This is true as regards the intermediate dates, while as regards the closing
ones the case is somewhat different. We have watched the various acts
of a long drama; the same figures have reappeared continually on the stage,
their mutual relations have changed from time to time, and we expect still
to see them in a few more final configurations: but then the curtain must
fall on them for ever, and when next it rises we behold a glorious transformation
scene. The Gentile ages have rolled away, and the Lion of the tribe of
Judah reigns over a ransomed earth. The kingdoms of the image are gone,
the kingdom of the mountain is come; the wild- beast empires are no more,
but the Son of man and the saints have taken the kingdom. Babylon has
fallen, Rome has vanished, Jerusalem shines resplendent. The sanctuary
is cleansed, and Israels age-long exile is over. The martyrs are
enthroned beside the great Martyr, who resisted unto blood, striving against
sin; the millennial Sabbath has dawned, and Christ is King indeed, -no
longer in the hearts and lives of a little flock alone, but in all the
earth, and for evermore.
We cannot love Christs appearing, or long for the promised times
of the restitution of all things, the glorious millennial Sabbath, without
inquiring, "When shall these things be?" Nor can we, after the
careful study of chronological prophecy in the light of history and astronomy,
avoid the question, Which of the closing dates of this series is likely
to bring the promised consummation? The inquiry is one of so interesting
and important a character, that even if we were- from motives of cautious
reverence, and from the desire to avoid all appearance of presumptuous
speculation-to leave it aside, and close this investigation without any
consideration of this supremely important point, our readers would none
the less consider it each for himself. While therefore we almost shrink
from dwelling on anything but the facts of past history and the statements
of Bible prophecy, and while we are as unable as we are unwilling to attempt
any indication of that day and that hour which no man knoweth, yet we
dare not refuse, to those who have accompanied us so far in our study,
any slight guidance and help which we can afford towards the formation
of judicious opinion as regards the brief remainder of the "times
of the Gentiles" which lie still in the future.
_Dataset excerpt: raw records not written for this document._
Definition thin_air_constraint_may_allow (writer reader : ptr) : exec bool :=
  w ← act_at writer; r ← act_at reader; s ← get;
  if negb (is_rmw w) then mret true
  else if negb (is_rmw r) then mret true
  else thin_air_walk (S (size (x_acts s))) reader (a_reads_from w).

(** The scan of one thread list by [mo_may_allow], most recent action first. *)
Fixpoint write_after_read (reader : ptr) (l : list ptr) (war : option ptr) : exec (option ptr) :=
  match l with
  | [] => mret war
  | p :: l =>
      h ← hb reader p;
      if negb h || bool_decide (reader = p) then mret war
      else
        act ← act_at p;
        if is_write act then write_after_read reader l (Some p)
        else if is_read act && bool_decide (is_Some (a_reads_from act))
        then write_after_read reader l (a_reads_from act)
        else write_after_read reader l war
  end.

Definition mo_may_allow (writer reader : ptr) : exec bool :=
  r ← act_at reader;
  thrd_lists ← obj_thrd_lists (a_location r);
  bad ← search (λ l,
    war ← write_after_read reader (rev l) None;
    match war with
    | None => mret None
    | Some w =>
        if bool_decide (w = writer) then mret None
        else c ← mo_checkReachable (OAct w) (OAct writer); mret (if (c : bool) then Some tt else None)
    end) thrd_lists;
  mret (negb (bool_decide (is_Some bad))).

Definition promises_may_allow (writer reader : ptr) : exec bool :=
  s ← get;
  r ← search (λ p,
        pr ← prom_at p;
        prr ← derefM (get_reader pr 0);
        after ← before prr reader;
        if (after : bool) then mret (Some true)
        else bad ← before prr writer; mret (if (bad : bool) then Some false else None))
        (rev (x_promises s));
  mret (default true r).

(** The ancestor of [tid] that exists among [n] threads. *)
Fixpoint ancestor_thread (fuel : nat) (n : nat) (tid : thread_id_t) : exec thread_id_t :=
  match fuel with
  | O => lift (Err OutOfFuel)
  | S fuel =>
      if n <=? id_to_int tid then t ← thread_at tid; par ← derefM (th_parent t); ancestor_thread fuel n par
      else mret tid
  end.

Definition exec_add_future_value (writer reader : ptr) : exec unit :=
  ok ← mo_may_allow writer reader;
  if negb ok then mret tt
  else
    n ← get_node_of reader;
    node ← Node_at n;
    w ← act_at writer;
    s ← get;
    write_thread ← ancestor_thread (S (get_num_threads s)) (n_num_threads node) (a_tid w);
    v ← lift (get_write_value w);
    let expiration := Z.to_N ((Z.of_N (a_seq_number w) + maxfuturedelay params) mod 2 ^ 32) in
    let '(node, added) := add_future_value params (mkFutureValue v expiration write_thread) node in
    store_node n node ;;
    if (added : bool) then set_latest_backtrack reader ;; mret tt else mret tt.

(** The walk of [check_coherence_promise] down the node stack from [read] to the
    promise's reader: is there a read of the same thread in between? *)
Fixpoint read_between (fuel : nat) (read prreader tmp : ptr) : exec bool :=
  if bool_decide (tmp = prreader) then mret false
  else
    match fuel with
    | O => lift (Err OutOfFuel)
    | S fuel =>
        n ← get_node_of tmp;
        node ← Node_at n;
        par ← derefM (n_parent node);
        pnode ← Node_at par;
        let tmp := n_action pnode in
        a ← act_at tmp; r ← act_at read;
        if is_read a && same_thread a r then mret true else read_between fuel read prreader tmp
    end.

Definition check_coherence_promise (write read : ptr) : exec bool :=
  s ← get;
  w ← act_at write; r ← act_at read;
  bad ← search (λ p,
    pr ← prom_at p;
    same ← lift (same_location (x_acts s) pr w);
    if negb same then mret None
    else if (p_num_was_available_threads pr =? 1)%Z && thread_was_available pr (a_tid r) then
      search (λ rd,
        prreader ← act_at rd;
        if bool_decide (a_tid prreader = a_tid w) && act_lt prreader w then
          if act_gt r prreader then
            okay ← read_between (S (length (ns_node_list (x_stack s)))) read rd read;
            mret (if (okay : bool) then None else Some tt)
          else mret (Some tt)
        else mret None) (p_readers pr)
    else mret None) (rev (x_promises s));
  mret (negb (bool_decide (is_Some bad))).

(** ** Modification order of a write *)

(** One action; the state is [added] and the readers collected in [send_fv]
    ([None] when the caller passes NULL). *)
Definition w_mo_step (curr : ptr) (last_sc_fence_thread_before : option ptr)
    (p : ptr) (st : bool * option (list ptr)) : exec ((bool * option (list ptr)) * bool) :=
  let '(added, send_fv) := st in
  c ← act_at curr;
  if bool_decide (p = curr) then
    mret (st, is_rmw c && bool_decide (is_Some (a_reads_from c)))
  else
    act ← act_at p;
    b ← (if is_write act then before_opt p last_sc_fence_thread_before else mret false);
    if (b : bool) then e ← mo_addEdge (OAct p) (OAct curr); mret ((e || added, send_fv), true)
    else
      h ← hb p curr;
      if (h : bool) then
        if is_write act then e ← mo_addEdge (OAct p) (OAct curr); mret ((e || added, send_fv), true)
        else if is_read act then
          from ← match a_reads_from act with
                 | Some r => mret (OAct r)
                 | None => pr ← derefM (a_reads_from_promise act); mret (OProm pr)
                 end;
          e ← mo_addEdge from (OAct curr); mret ((e || added, send_fv), true)
        else mret (st, true)
      else if is_read act && negb (could_synchronize_with act c) && negb (same_thread act c) then
        match send_fv with
        | None => mret (st, false)
        | Some fv =>
            ok ← thin_air_constraint_may_allow curr p;
            ok ← (if (ok : bool) then check_coherence_promise curr p else mret false);
            if negb ok then mret (st, false)
            else
              s ← get;
              if negb (is_infeasible s) then mret ((added, Some (fv ++ [p])), false)
              else if is_rmw c && is_rmw act && bool_decide (is_Some (a_reads_from c))
                      && bool_decide (a_reads_from c = a_reads_from act)
              then exec_add_future_value curr p ;; mret (st, false)
              else mret (st, false)
        end
      else mret (st, false).

Definition w_mo_thread (curr : ptr) (last_sc_fence_local : option ptr)
    (il : nat * list ptr) (st : bool * option (list ptr)) : exec ((bool * option (list ptr)) * bool) :=
  let '(i, l) := il in
  c ← act_at curr;
  last_sc_fence_thread_before ←
    match last_sc_fence_local with
    | Some f => if negb (bool_decide (int_to_id i = a_tid c))
                then get_last_seq_cst_fence (int_to_id i) (Some f) else mret None
    | None => mret None
    end;
  st ← loop (w_mo_step curr last_sc_fence_thread_before) (rev l) st;
  mret (st, false).

Definition w_modification_order (curr : ptr) (send_fv : option (list ptr)) : exec (bool * option (list ptr)) :=
  c ← act_at curr;
  thrd_lists ← obj_thrd_lists (a_location c);
  assertM (is_write c) ;;
  added ← (if is_seqcst c then
             last ← get_last_seq_cst_write curr;
             match last with
             | Some l => mo_addEdge (OAct l) (OAct curr)
             | None => mret false
             end
           else mret false);
  last_sc_fence_local ← get_last_seq_cst_fence (a_tid c) None;
  '(added, send_fv) ← loop (w_mo_thread curr last_sc_fence_local)
                        (zip (seq 0 (length thrd_lists)) thrd_lists) (added, send_fv);
  added ← order_exclusive_promises curr (OAct curr) added;
  mret (added, send_fv).

(** ** Recency *)

(** [ModelAction::may_read_from] *)
Definition may_read_from (act : ptr) (o : obj) : exec bool :=
  a ← act_at act; n ← derefM (a_node a); node ← Node_at n; s ← get;
  match o with
  | OAct w => mret (bool_decide (w ∈ n_read_from_past node))
  | OProm p =>
      r ← search (λ i, q ← lift (get_read_from_promise_at (x_acts s) node i);
                       mret (if bool_decide (q = Some p) then Some tt else None))
            (seq 0 (get_read_from_promise_size node));
      mret (bool_decide (is_Some r))
  end.

(** The actions of [curr]'s thread at its location, most recent first, after [curr]. *)
Definition own_list_after (curr : ptr) : exec (list ptr) :=
  c ← act_at curr;
  thrd_lists ← obj_thrd_lists (a_location c);
  l ← lift (at_index thrd_lists (id_to_int (a_tid c)));
  match rev l with
  | [] => lift (Err BadPointer)
  | x :: l => assertM (bool_decide (x = curr)) ;; mret l
  end.

Definition should_read_instead (curr : ptr) (rf other_rf : obj) : exec bool :=
  if bool_decide (other_rf = rf) then mret false
  else
    newer ← mo_checkReachable rf other_rf;
    if negb newer then mret false
    else
      l ← own_list_after curr;
      bad ← search (λ i, p ← lift (at_index l i);
                         ok ← may_read_from p other_rf;
                         mret (if (ok : bool) then None else Some tt))
              (seq 0 (Z.to_nat (maxreads params)));
      mret (negb (bool_decide (is_Some bad))).

Definition few_choices (node : Node) : bool :=
  get_read_from_past_size node + get_read_from_promise_size node <=? 1.

(** One step of the first loop of [check_recency]: is this previous read no evidence
    of having read too often from [rf]? *)
Definition recency_ok (l : list ptr) (rf : obj) (i : nat) : exec (option unit) :=
  match l !! i with
  | None => mret (Some tt)
  | Some p =>
      act ← act_at p;
      let other := match a_reads_from_promise act with Some q => negb (obj_is_prom q rf) | None => false end
                   || match a_reads_from act with Some w => negb (obj_is_act w rf) | None => false end in
      if negb (is_read act) || other then mret (Some tt)
      else n ← get_node_of p; node ← Node_at n; mret (if few_choices node then Some tt else None)
  end.

Definition check_recency (curr : ptr) (rf : obj) : exec bool :=
  if (maxreads params =? 0)%Z then mret true
  else
    n ← get_node_of curr; node ← Node_at n;
    if few_choices node then mret true
    else
      c ← act_at curr;
      thrd_lists ← obj_thrd_lists (a_location c);
      assertM (id_to_int (a_tid c) <? length thrd_lists) ;;
      l ← own_list_after curr;
      ok ← search (recency_ok l rf) (seq 0 (Z.to_nat (maxreads params)));
      match ok with
      | Some _ => mret true
      | None =>
          bad ← search (λ w, b ← should_read_instead curr rf (OAct w); mret (if (b : bool) then Some tt else None))
                  (n_read_from_past node);
          match bad with
          | Some _ => mret false
          | None =>
              s ← get;
              bad ← search (λ i, p ← lift (get_read_from_promise_at (x_acts s) node i);
                                 p ← derefM p;
                                 b ← should_read_instead curr rf (OProm p);
                                 mret (if (b : bool) then Some tt else None))
                      (seq 0 (get_read_from_promise_size node));
              mret (negb (bool_decide (is_Some bad)))
          end
      end.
We have no more trodden
those closing stages than have our readers; we have no other means of
forming correct and scriptural anticipations than have they: but in our
long and careful study of the subject, we have noted some points which
may have escaped their observation, unless here indicated, and we are
especially anxious to guard others from a rash assumption that the last
date indicated by prophecy must needs, according to this exposition of
the subject, be that of the second advent. This is far from being the
case. The last of the Nebuchadnezzar dates in the captivity era was by
no means the most important stage in the fall of Judah; the previous one
was far more so. The last Nehemiah date in the restoration era was of
very inferior importance; the previous crises of that era, the two central
ones, having been the most momentous. Similarly the two central dates
in the Messianic era, and not the closing one, marked the times of its
supreme event; so that it may well remain an open question which of the
four Nebuchadnezzar dates of the series we are considering is most likely
to indicate the time of the glorious appearing of the great God and our
Saviour Jesus Christ, to establish the manifested kingdom of God on earth.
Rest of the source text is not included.